(Dataset excerpts Opens)

(* ===== verification/PrsProof.v ===== *)
(** * libbcl/prs.c: the operations round-trip

    The compressor emits control bits and bytes ([prs_ev]); the control bits are
    collected in a control byte that is written when it is full, so what the
    buffer holds becomes readable only later.  [agrees F pc]: the final buffer [F]
    contains what was emitted so far.  [at_end F pc s]: in [F], the decompressor's
    reader [s] is where the compressor is.  [sent pc pc' evs]: the compressor went
    from [pc] to [pc'], and every final buffer that agrees with [pc'] makes the
    reader read [evs] on the way. *)

From S2P Require Import Prelude Bits Bcl Prs.

Inductive prs_ev :=
| EvBit (b : bool)
| EvByte (x : Z).

Definition advance (s : prs_reader) : prs_reader :=
  PrsReader (prs_sourceptr s + 1) (prs_currentbyte s) (prs_bitsleft s).

Fixpoint ev_run (F : list Z) (s : prs_reader) (evs : list prs_ev) (s' : prs_reader) : Prop :=
  match evs with
  | [] => s' = s
  | EvBit b :: evs => ∃ s1, prs_next_bit F s = Ok (b, s1) ∧ ev_run F s1 evs s'
  | EvByte x :: evs => arr_get F (prs_sourceptr s) = Ok x ∧ ev_run F (advance s) evs s'
  end.

Lemma ev_run_app F s e1 e2 s1 s2 : ev_run F s e1 s1 → ev_run F s1 e2 s2 → ev_run F s (e1 ++ e2) s2.
Proof.
  revert s. induction e1 as [|[b|x] e1 IH]; intros s H1 H2; simpl in *; [by subst | |].
  - destruct H1 as (s3 & Hb & H1). exists s3. split; [done | by apply IH].
  - destruct H1 as [Hx H1]. split; [done | by apply IH].
Qed.

(** ** The compressor's state *)

Record prs_inv (pc : PRS_COMPRESSOR) : Prop := {
  inv_bitpos : 0 ≤ prs_bitpos pc ≤ 8;
  inv_ptrs : 0 ≤ prs_controlbyteptr pc < prs_dstptr pc ∧ prs_dstptr pc ≤ Z.of_nat (length (prs_dst pc));
  inv_fresh : prs_bitpos pc = 0 →
    prs_dstptr pc = prs_controlbyteptr pc + 1 ∧ prs_dst pc !! Z.to_nat (prs_controlbyteptr pc) = Some 0;
  inv_bytes : byte_list (prs_dst pc);
  inv_zero i : prs_dstptr pc ≤ i < Z.of_nat (length (prs_dst pc)) → prs_dst pc !! Z.to_nat i = Some 0;
}.

Definition agrees (F : list Z) (pc : PRS_COMPRESSOR) : Prop :=
  (∀ i, 0 ≤ i < prs_dstptr pc → i ≠ prs_controlbyteptr pc → F !! Z.to_nat i = prs_dst pc !! Z.to_nat i) ∧
  ∃ v c, F !! Z.to_nat (prs_controlbyteptr pc) = Some v ∧ in_u8 v ∧
    prs_dst pc !! Z.to_nat (prs_controlbyteptr pc) = Some c ∧ v mod 2 ^ prs_bitpos pc = c / 2 ^ (8 - prs_bitpos pc).

Definition at_end (F : list Z) (pc : PRS_COMPRESSOR) (s : prs_reader) : Prop :=
  ∃ v, F !! Z.to_nat (prs_controlbyteptr pc) = Some v ∧
    if prs_bitpos pc =? 0 then
      (∃ c, s = PrsReader (prs_controlbyteptr pc) c 1) ∨ s = PrsReader (prs_controlbyteptr pc + 1) v 9
    else s = PrsReader (prs_dstptr pc) (v / 2 ^ prs_bitpos pc) (9 - prs_bitpos pc).

(** The data bytes among the events. *)
Fixpoint ev_bytes (evs : list prs_ev) : Z :=
  match evs with
  | [] => 0
  | EvBit _ :: evs => ev_bytes evs
  | EvByte _ :: evs => 1 + ev_bytes evs
  end.

Lemma ev_bytes_app e1 e2 : ev_bytes (e1 ++ e2) = ev_bytes e1 + ev_bytes e2.
Proof. induction e1 as [|[b|x] e1 IH]; simpl; lia. Qed.

Lemma ev_bytes_nonneg evs : 0 ≤ ev_bytes evs.
Proof. induction evs as [|[b|x] evs IH]; simpl; lia. Qed.

Record sent (pc pc' : PRS_COMPRESSOR) (evs : list prs_ev) (n : Z) : Prop := {
  sent_inv : prs_inv pc';
  sent_size : prs_dstptr pc + ev_bytes evs ≤ prs_dstptr pc' ≤ prs_dstptr pc + n;
  sent_src : prs_src pc' = prs_src pc ∧ prs_srcptr pc' = prs_srcptr pc;
  sent_length : length (prs_dst pc') = length (prs_dst pc);
  sent_agrees F : agrees F pc' → agrees F pc;
  sent_reads F s : agrees F pc' → at_end F pc s → ∃ s', ev_run F s evs s' ∧ at_end F pc' s';
}.

Lemma sent_trans pc pc1 pc2 e1 e2 n1 n2 :
  sent pc pc1 e1 n1 → sent pc1 pc2 e2 n2 → sent pc pc2 (e1 ++ e2) (n1 + n2).
Proof.
  intros [Hi1 Hs1 [Hr1 Hp1] Hl1 Ha1 Hd1] [Hi2 Hs2 [Hr2 Hp2] Hl2 Ha2 Hd2].
  split; [done | rewrite ev_bytes_app; lia | split; congruence | congruence | auto |].
  intros F s HF Hs. destruct (Hd1 F s (Ha2 F HF) Hs) as (s1 & He1 & Hs1'). destruct (Hd2 F s1 HF Hs1') as (s2 & He2 & Hs2').
  exists s2. split; [by eapply ev_run_app | done].
Qed.
(* ===== verification/Lz.v ===== *)
(** * libbcl/lz.c: LZ77 coding

    The brute-force compressor [LZ_Compress], the compressor with a jump table
    [LZ_CompressFast] and the decompressor [LZ_Uncompress].  A pointer into the
    input is its index.  [lz_code m h e d] is the format: after the history [h],
    the bytes [e] stand for the data [d]. *)

From S2P Require Import Prelude Bits Bcl.

Definition LZ_MAX_OFFSET : Z := 100000.

(** ** Variable-length integers *)

(** The number of bytes [_LZ_WriteVarSize] needs. *)
Definition lz_num_bytes (x : Z) : outcome Z :=
  iter 5 (λ '(y, num_bytes),
    if 2 <=? num_bytes then
      if testz (Z.land y 0xfe000000) then Ok (inr num_bytes)
      else Ok (inl (u32 (Z.shiftl y 7), num_bytes - 1))
    else Ok (inr num_bytes)) (Z.shiftr x 3, 5).

Definition _LZ_WriteVarSize (x : Z) (o : buf) : outcome (Z * list Z) :=
  num_bytes ← lz_num_bytes x;
  o ← for_down (Z.to_nat num_bytes) (λ i o,
    let b := Z.land (Z.shiftr x (i * 7)) 0x7f in
    let b := if 0 <? i then Z.lor b 0x80 else b in
    put o b) o;
  Ok (num_bytes, o.1).

(** Returns the number of bytes read and the value. *)
Definition _LZ_ReadVarSize (inb : list Z) (pos : Z) : outcome (Z * Z) :=
  iter (S (length inb)) (λ '(y, num_bytes),
    b ← arr_get inb (pos + num_bytes);
    let y := u32 (Z.lor (Z.shiftl y 7) (Z.land b 0x7f)) in
    let num_bytes := u32 (num_bytes + 1) in
    if testz (Z.land b 0x80) then Ok (inl (y, num_bytes))
    else Ok (inr (num_bytes, y))) (0, 0).

(** ** The compressors *)

Definition _LZ_StringCompare (inb : list Z) (str1 str2 minlen maxlen : Z) : outcome Z :=
  iter (S (Z.to_nat (maxlen - minlen))) (λ len,
    if len <? maxlen then
      a ← arr_get inb (str1 + len);
      b ← arr_get inb (str2 + len);
      if a =? b then Ok (inl (u32 (len + 1))) else Ok (inr len)
    else Ok (inr len)) minlen.

(** One candidate of the search of [LZ_Compress]: the best length and offset
    after it. *)
Definition lz_try (inb : list Z) (inpos bytesleft offset : Z) (best : Z * Z) : outcome (Z * Z) :=
  let '(bestlength, bestoffset) := best in
  a ← arr_get inb inpos;
  b ← arr_get inb (inpos - offset);
  candidate ←
    (if a =? b then
       a ← arr_get inb (inpos + bestlength);
       b ← arr_get inb (inpos - offset + bestlength);
       Ok (a =? b)
     else Ok false);
  if candidate : bool then
    let maxlength := if bytesleft <? offset then bytesleft else offset in
    length ← _LZ_StringCompare inb inpos (inpos - offset) 0 maxlength;
    Ok (if bestlength <? length then (length, offset) else (bestlength, bestoffset))
  else Ok (bestlength, bestoffset).

Definition lz_search (inb : list Z) (inpos bytesleft : Z) : outcome (Z * Z) :=
  let maxoffset := if LZ_MAX_OFFSET <? inpos then LZ_MAX_OFFSET else inpos in
  for_up (Z.to_nat (maxoffset - 2)) 3 (lz_try inb inpos bytesleft) (3, 0).

Definition lz_good_match (bestlength bestoffset : Z) : bool :=
  (8 <=? bestlength)
  || ((bestlength =? 4) && (bestoffset <=? 0x0000007f))
  || ((bestlength =? 5) && (bestoffset <=? 0x00003fff))
  || ((bestlength =? 6) && (bestoffset <=? 0x001fffff))
  || ((bestlength =? 7) && (bestoffset <=? 0x0fffffff)).

(** The variables of the main loop. *)
Record lz_vars := LzVars {
  lz_inpos : Z;
  lz_bytesleft : Z;
  lz_out : buf;
}.

(** The code for the match found, or for the next byte. *)
Definition lz_emit (inb : list Z) (marker : Z) (v : lz_vars) (bestlength bestoffset : Z) :
    outcome lz_vars :=
  let '(LzVars inpos bytesleft o) := v in
  if lz_good_match bestlength bestoffset then
    o ← put o marker;
    '(k, out) ← _LZ_WriteVarSize bestlength o;
    let o := (out, u32 (o.2 + k)) in
    '(k, out) ← _LZ_WriteVarSize bestoffset o;
    let o := (out, u32 (o.2 + k)) in
    Ok (LzVars (u32 (inpos + bestlength)) (u32 (bytesleft - bestlength)) o)
  else
    symbol ← arr_get inb inpos;
    o ← put o symbol;
    o ← (if symbol =? marker then put o 0 else Ok o);
    Ok (LzVars (u32 (inpos + 1)) (u32 (bytesleft - 1)) o).

(** A compressor with the given search: the marker, the main loop, and the
    bytes it leaves. *)
Definition lz_compress (search : Z → Z → outcome (Z * Z)) (inb out : list Z) (insize : Z) :
    outcome (Z * list Z) :=
  marker ← least_common inb insize;
  out ← arr_set out 0 marker;
  v ← iter (Z.to_nat insize) (λ v,
        '(bestlength, bestoffset) ← search (lz_inpos v) (lz_bytesleft v);
        v ← lz_emit inb marker v bestlength bestoffset;
        Ok (if 3 <? lz_bytesleft v then inl v else inr v)) (LzVars 0 insize (out, 1));
  '(_, o) ← iter (S (Z.to_nat insize)) (λ '(inpos, o),
        if inpos <? insize then
          symbol ← arr_get inb inpos;
          o ← (if symbol =? marker then
                 o ← put o marker;
                 put o 0
               else put o symbol);
          Ok (inl (u32 (inpos + 1), o))
        else Ok (inr (inpos, o))) (lz_inpos v, lz_out v);
  Ok (i32 o.2, o.1).

Definition LZ_Compress (inb out : list Z) (insize : Z) : outcome (Z * list Z) :=
  if insize <? 1 then Ok (0, out)
  else lz_compress (lz_search inb) inb out insize.

(** The working area of [LZ_CompressFast]: [wsize] words, by index. *)
Abbreviation words := (gmap Z Z).

Definition work_get (wsize : Z) (work : words) (i : Z) : outcome Z :=
  if (0 <=? i) && (i <? wsize) then Ok (default 0 (work !! i)) else Fault OutOfBounds.

Definition work_set (wsize : Z) (work : words) (i x : Z) : outcome words :=
  if (0 <=? i) && (i <? wsize) then Ok (<[i := x]> work) else Fault OutOfBounds.

(** [lastindex] is [work], [jumptable] is [&work[65536]]. *)
Definition lz_jumptable (inb : list Z) (insize wsize : Z) (work : words) : outcome words :=
  work ← for_up (Z.to_nat 65536) 0 (λ i work, work_set wsize work i 0xffffffff) work;
  work ← for_up (Z.to_nat (insize - 1)) 0 (λ i work,
    a ← arr_get inb i;
    b ← arr_get inb (i + 1);
    let symbols := Z.lor (Z.shiftl a 8) b in
    index ← work_get wsize work symbols;
    work ← work_set wsize work symbols i;
    work_set wsize work (65536 + i) index) work;
  work_set wsize work (65536 + (insize - 1)) 0xffffffff.
Lemma lz_emit_match k o l off :
  lz_done k o → lz_good_match l off = true → lz_valid data k (l, off) → off ≤ LZ_MAX_OFFSET →
  yields (lz_emit inb m (LzVars k (n - k) o) l off) (λ v, lz_at v ∧ lz_inpos v = k + l).
Proof.
  intros Hd Hg Hv Hmax. assert (0 ≤ k) as Hk by apply Hd. pose proof n_small as Hn.
  destruct Hv as [[= -> ->]|(Hl & Hleft & Hoff & Heq)]; [done|]. simpl in Hl, Hleft, Hoff, Heq.
  fold n in Hleft.
  pose proof (lz_match_slice k l off Hk Hl Hoff ltac:(lia) Heq) as Ht.
  set (h := take (Z.to_nat k) data) in *. set (d := lz_slice h l off) in *.
  assert (length h = Z.to_nat k) as Hlh by (unfold h; rewrite length_take; unfold n in *; lia).
  assert (Z.of_nat (length d) = l) as Hld by (unfold d; rewrite length_lz_slice by lia; lia).
  rewrite <- Hld in Ht at 1.
  destruct Hd as [Hk' (e & He & Hle & Ho)] eqn:Hdone. clear Hdone.
  pose proof (lz_fit k d o (m :: e) (conj Hk' (ex_intro _ e (conj He (conj Hle Ho)))) ltac:(lia) Ht Ho) as Hfit.
  pose proof (occ_range m d).
  assert (∀ k1 k2, lz_fits l k1 → lz_fits off k2 → 1 + k1 + k2 ≤ l) as Hshort
    by (intros; apply (lz_code_short l off); auto; lia).
  assert (∃ k1, lz_fits l k1) as (k1' & Hk1') by
    (destruct (proj1 (yields_Ok _ _) (lz_num_bytes_spec l ltac:(lia))) as (? & _ & ?); eauto).
  assert (∃ k2, lz_fits off k2) as (k2' & Hk2') by
    (destruct (proj1 (yields_Ok _ _) (lz_num_bytes_spec off ltac:(unfold LZ_MAX_OFFSET in *; lia))) as (? & _ & ?); eauto).
  unfold lz_emit. rewrite Hg. apply yields_bind.
  eapply yields_mono; [apply (put_wrote _ _ _ m Ho); lia|]. intros o1 Ho1.
  apply yields_bind. eapply write_var_size_spec; [exact Ho1 | lia | lia | |].
  { intros k1 Hk1. specialize (Hshort k1 k2' Hk1 Hk2'). destruct Hk2' as [? _]. rewrite length_app. simpl length in *. lia. }
  intros k1 out1 Hk1 Hw1.
  apply yields_bind. eapply write_var_size_spec; [exact Hw1 | unfold LZ_MAX_OFFSET in *; lia | lia | |].
  { intros k2 Hk2. specialize (Hshort k1 k2 Hk1 Hk2). assert (1 ≤ k1) by apply Hk1.
    rewrite !length_app, length_vbytes. simpl length in *. lia. }
  intros k2 out2 Hk2 Hw2. simpl. rewrite !(wrapu_small 32 (k + l)), !(wrapu_small 32 (n - k - l)) by lia.
  split; [|done]. split; simpl; [|lia].
  specialize (Hshort k1 k2 Hk1 Hk2). assert (1 ≤ k1) by apply Hk1. assert (1 ≤ k2) by apply Hk2.
  split; [lia|]. exists (e ++ m :: vbytes (Z.to_nat k1) l ++ vbytes (Z.to_nat k2) off ++ []).
  rewrite Hld in Ht. rewrite Ht. split_and!.
  - apply (lz_code_app m [] _ _ _ _ He). cbn [app]. fold h. rewrite <- (app_nil_r d). apply lz_match; auto; try (unfold LZ_MAX_OFFSET in *; lia). apply lz_nil.
  - fold h in Hle. rewrite occ_app, !length_app. simpl. rewrite !length_app, !length_vbytes. simpl. lia.
  - rewrite app_nil_r. revert Hw2. by rewrite <- !app_assoc.
Qed.

(** The next byte: as it is, or as the marker and a zero. *)
Lemma write_symbol_spec k s o :
  lz_done k o → data !! Z.to_nat k = Some s →
  yields (if s =? m then o ← put o m; put o 0 else put o s) (lz_done (k + 1)).
Proof.
  intros Hd Hs. pose proof n_small as Hn. pose proof (Forall_lookup_1 _ _ _ _ Hdata Hs) as Hb. cbv beta in Hb.
  pose proof Hd as [_ (e & _ & _ & Ho)]. pose proof (lz_byte_room k s o _ Hd Hs Ho) as Hfit. simpl length in Hfit.
  assert (∀ w, wrote o w cap → w = m :: e) as Huniq.
  { intros w (r & Hr & Hp & _). destruct Ho as (r' & Hr' & Hp' & _). rewrite Hr in Hr'.
    apply app_inj_1 in Hr' as [? _]; [done | simpl in *; lia]. }
  destruct (Z.eqb_spec s m) as [->|Hne]; simpl b2z in Hfit.
  - put_next o1 Ho1. put_next o2 Ho2. apply (lz_extend_byte k m o); auto.
    intros w Hw. rewrite (Huniq w Hw), Z.eqb_refl. simpl in Ho2 |- *. by rewrite <- ?app_assoc in Ho2.
  - put_next o1 Ho1. apply (lz_extend_byte k s o); auto.
    intros w Hw. rewrite (Huniq w Hw). by destruct (Z.eqb_spec s m).
Qed.

Lemma put_symbol k s o (f : buf → outcome lz_vars) (Q : lz_vars → Prop) :
  lz_done k o → data !! Z.to_nat k = Some s →
  (∀ o', lz_done (k + 1) o' → yields (f o') Q) →
  yields (o ← put o s; o ← (if s =? m then put o 0 else Ok o); f o) Q.
Proof.
  intros Hd Hs Hf. pose proof (write_symbol_spec k s o Hd Hs) as Hy.
  destruct (Z.eqb_spec s m) as [->|]; destruct (put o _) as [o1|]; simpl in *; try done; [|auto].
  destruct (put o1 0) as [o2|]; simpl in *; auto.
Qed.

(Dataset excerpts Closes)

*Work to complete:* Scan the lines above for "inv_bitpos : 0 ≤ prs_bitpos pc ≤ 8;" and for "(** The data bytes among the events. *)". Repeat exactly the line holding each of them and every line in between.

*Answer space:*
  inv_bitpos : 0 ≤ prs_bitpos pc ≤ 8;
  inv_ptrs : 0 ≤ prs_controlbyteptr pc < prs_dstptr pc ∧ prs_dstptr pc ≤ Z.of_nat (length (prs_dst pc));
  inv_fresh : prs_bitpos pc = 0 →
    prs_dstptr pc = prs_controlbyteptr pc + 1 ∧ prs_dst pc !! Z.to_nat (prs_controlbyteptr pc) = Some 0;
  inv_bytes : byte_list (prs_dst pc);
  inv_zero i : prs_dstptr pc ≤ i < Z.of_nat (length (prs_dst pc)) → prs_dst pc !! Z.to_nat i = Some 0;
}.

Definition agrees (F : list Z) (pc : PRS_COMPRESSOR) : Prop :=
  (∀ i, 0 ≤ i < prs_dstptr pc → i ≠ prs_controlbyteptr pc → F !! Z.to_nat i = prs_dst pc !! Z.to_nat i) ∧
  ∃ v c, F !! Z.to_nat (prs_controlbyteptr pc) = Some v ∧ in_u8 v ∧
    prs_dst pc !! Z.to_nat (prs_controlbyteptr pc) = Some c ∧ v mod 2 ^ prs_bitpos pc = c / 2 ^ (8 - prs_bitpos pc).

Definition at_end (F : list Z) (pc : PRS_COMPRESSOR) (s : prs_reader) : Prop :=
  ∃ v, F !! Z.to_nat (prs_controlbyteptr pc) = Some v ∧
    if prs_bitpos pc =? 0 then
      (∃ c, s = PrsReader (prs_controlbyteptr pc) c 1) ∨ s = PrsReader (prs_controlbyteptr pc + 1) v 9
    else s = PrsReader (prs_dstptr pc) (v / 2 ^ prs_bitpos pc) (9 - prs_bitpos pc).

(** The data bytes among the events. *)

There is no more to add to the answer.